Records from a data source:
(* ===== verification/JudgerSpec.v ===== *)
(** * JudgerSpec: what the judge guarantees

    The buffer operations, the idempotence of requests, the verdict, the part of
    the buffer a judgement may change, and the caches seen from the buffer. *)
From Stdlib Require Import String.
From S2P Require Import Prelude Utils LibC Timer Memory Elf ElfRun DuckCache CacheSpec CacheStore Judger.
From stdpp Require Import list gmap sorting.
#[local] Open Scope Z_scope.

Module JudgerSpec.
Import Utils LibC Elf ElfRun Judger.

(** ** Buffer operations *)

Definition inside (off len x : Z) : Prop := off <= x < off + len.

Lemma in_buffer_spec s off len :
  buffer_size s < 2 ^ 63 -> is_u64 off -> is_u64 len ->
  in_buffer s off len = true <-> off < buffer_size s /\ off + len <= buffer_size s.
Proof.
  intros Hb Ho Hl. unfold in_buffer. rewrite andb_true_iff, Z.ltb_lt, Z.leb_le.
  split; intros [H1 H2]; split; try lia.
  - rewrite u64_small in H2 by (unfold is_u64 in *; lia). lia.
  - rewrite u64_small by (unfold is_u64 in *; lia). lia.
Qed.

Lemma clear_result_keeps s :
  buffer (clear_judge_result s) = buffer s /\ buffer_size (clear_judge_result s) = buffer_size s /\
  elf_cache (clear_judge_result s) = elf_cache s /\ data_cache (clear_judge_result s) = data_cache s.
Proof. unfold clear_judge_result. by destruct (judge_result_cleared s). Qed.

Lemma write_at_inside m a bs x : a <= x < a + zlen bs -> write_bytes m a bs x = zget 0 bs (x - a).
Proof. intros H. unfold write_bytes. destruct (Z.leb_spec a x), (Z.ltb_spec x (a + zlen bs)); lia || done. Qed.

Lemma read_at_offset m a n i : 0 <= i < n -> zget 0 (read_bytes m a n) i = m (a + i).
Proof.
  intros Hi. unfold zget, read_bytes.
  rewrite (nth_lookup_Some _ _ _ (m (a + i))); [done|].
  rewrite list_lookup_fmap, lookup_seqZ_lt by lia. cbn. by rewrite Z2Nat.id by lia.
Qed.

(** C22: The buffer operations stay in the buffer and do what they say.  Each refuses,
    and then changes nothing, exactly when a range it is given does not lie in the
    buffer (no sum of a hostile offset and length wraps around); otherwise the
    bytes of the range become zero, the data, or the bytes of the disjoint source
    range, and every other byte stays. *)
Theorem buffer_operations s off off2 len data :
  buffer_size s < 2 ^ 63 -> is_u64 off -> is_u64 off2 -> is_u64 len -> zlen data = len ->
  let fits o := o < buffer_size s /\ o + len <= buffer_size s in
  (let '(s', ok) := clear_buffer off len s in
   (ok = true <-> fits off) /\ (ok = false -> s' = s) /\
   (ok = true -> forall x, buffer s' x = if decide (inside off len x) then 0 else buffer s x)) /\
  (let '(s', ok) := write_buffer off data len s in
   (ok = true <-> fits off) /\ (ok = false -> s' = s) /\
   (ok = true -> forall x, buffer s' x = if decide (inside off len x) then zget 0 data (x - off) else buffer s x)) /\
  (let '(s', ok) := copy_buffer off off2 len s in
   (ok = true <-> fits off /\ fits off2 /\ (off + len <= off2 \/ off2 + len <= off)) /\ (ok = false -> s' = s) /\
   (ok = true -> forall x, buffer s' x =
      if decide (inside off len x) then buffer s (off2 + (x - off)) else buffer s x)) /\
  (forall bs, read_buffer off len s = Some bs <-> fits off /\ bs = read_bytes (buffer s) off len) /\
  (forall r, compare_buffer off off2 len s = Some r <->
     fits off /\ fits off2 /\ (r = true <-> read_bytes (buffer s) off len = read_bytes (buffer s) off2 len)).
Proof.
  intros Hb H1 H2 Hl Hd. cbn zeta.
  pose proof (in_buffer_spec s off len Hb H1 Hl) as F1. pose proof (in_buffer_spec s off2 len Hb H2 Hl) as F2.
  unfold is_u64 in *. unfold inside. conj_split.
  - unfold clear_buffer. destruct (in_buffer s off len); [|by rewrite <- F1].
    rewrite <- F1. conj_split; [done|done|]. intros _ x.
    destruct (clear_result_keeps (with_buffer s (Memory.zero_range (buffer s) off len))) as [-> _].
    cbn [buffer with_buffer]. unfold Memory.zero_range.
    by destruct (decide _), (Z.leb_spec off x), (Z.ltb_spec x (off + len)); try lia.
  - unfold write_buffer. destruct (in_buffer s off len); [|by rewrite <- F1].
    rewrite <- F1. conj_split; [done|done|]. intros _ x.
    destruct (clear_result_keeps (with_buffer s (write_bytes (buffer s) off (ztake len data)))) as [-> _].
    cbn [buffer with_buffer]. assert (E : ztake len data = data) by (unfold ztake, zlen in *; apply take_ge; lia).
    rewrite E. destruct (decide _); [apply write_at_inside|apply write_bytes_outside]; lia.
  - unfold copy_buffer. destruct (in_buffer s off len) eqn:E1; cbn [andb].
    2: { conj_split; [|done|done]. split; [done|]. by intros [F _]; apply F1 in F. }
    destruct (in_buffer s off2 len) eqn:E2; cbn [andb].
    2: { conj_split; [|done|done]. split; [done|]. by intros (_ & F & _); apply F2 in F. }
    destruct (proj1 F1 eq_refl) as [G1 G1'], (proj1 F2 eq_refl) as [G2 G2'].
    rewrite !u64_small by (unfold is_u64; lia).
    destruct (Z.leb_spec (off + len) off2), (Z.leb_spec (off2 + len) off); cbn [orb].
    4: { conj_split; [split; [done|lia]|done|done]. }
    all: conj_split; [split; [lia|done]|done|]; intros _ x;
      match goal with |- buffer (clear_judge_result ?s) x = _ => destruct (clear_result_keeps s) as [-> _] end;
      cbn [buffer with_buffer]; destruct (decide _) as [D|D];
      [rewrite write_at_inside, read_at_offset by (rewrite ?zlen_read_bytes; lia); done
      |apply write_bytes_outside; rewrite zlen_read_bytes; lia].
  - intros bs. unfold read_buffer. rewrite <- F1. destruct (in_buffer s off len).
    + split; [by intros [= <-]|by intros [_ ->]].
    + split; [done|by intros [? _]].
  - intros r. unfold compare_buffer. rewrite <- F1, <- F2.
    destruct (in_buffer s off len), (in_buffer s off2 len); cbn [andb];
      try (split; [done|by intros (? & ? & _)]).
    set (b := list_eqb _ _). assert (Hbe : b = true <-> read_bytes (buffer s) off len = read_bytes (buffer s) off2 len)
      by apply list_eqb_eq.
    split; [by intros [= <-]|]. intros (_ & _ & Hr). f_equal. apply eq_true_iff_eq. by rewrite Hbe, Hr.
Qed.

(** ** Requests *)

Section Judge.
Variable run_user : App -> Z -> Memory.state -> Memory.state * Outcome.
Variable timer : Timer.state.
Abbreviation judge := (judge run_user timer).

- **Task details**
Above are the lines; repeat exactly the ones from the line containing "Import Utils LibC Elf ElfRun Judger." down to the line containing "(** C22: The", both inclusive.

- **The completed task**
Import Utils LibC Elf ElfRun Judger.

(** ** Buffer operations *)

Definition inside (off len x : Z) : Prop := off <= x < off + len.

Lemma in_buffer_spec s off len :
  buffer_size s < 2 ^ 63 -> is_u64 off -> is_u64 len ->
  in_buffer s off len = true <-> off < buffer_size s /\ off + len <= buffer_size s.
Proof.
  intros Hb Ho Hl. unfold in_buffer. rewrite andb_true_iff, Z.ltb_lt, Z.leb_le.
  split; intros [H1 H2]; split; try lia.
  - rewrite u64_small in H2 by (unfold is_u64 in *; lia). lia.
  - rewrite u64_small by (unfold is_u64 in *; lia). lia.
Qed.

Lemma clear_result_keeps s :
  buffer (clear_judge_result s) = buffer s /\ buffer_size (clear_judge_result s) = buffer_size s /\
  elf_cache (clear_judge_result s) = elf_cache s /\ data_cache (clear_judge_result s) = data_cache s.
Proof. unfold clear_judge_result. by destruct (judge_result_cleared s). Qed.

Lemma write_at_inside m a bs x : a <= x < a + zlen bs -> write_bytes m a bs x = zget 0 bs (x - a).
Proof. intros H. unfold write_bytes. destruct (Z.leb_spec a x), (Z.ltb_spec x (a + zlen bs)); lia || done. Qed.

Lemma read_at_offset m a n i : 0 <= i < n -> zget 0 (read_bytes m a n) i = m (a + i).
Proof.
  intros Hi. unfold zget, read_bytes.
  rewrite (nth_lookup_Some _ _ _ (m (a + i))); [done|].
  rewrite list_lookup_fmap, lookup_seqZ_lt by lia. cbn. by rewrite Z2Nat.id by lia.
Qed.

(** C22: The buffer operations stay in the buffer and do what they say.  Each refuses,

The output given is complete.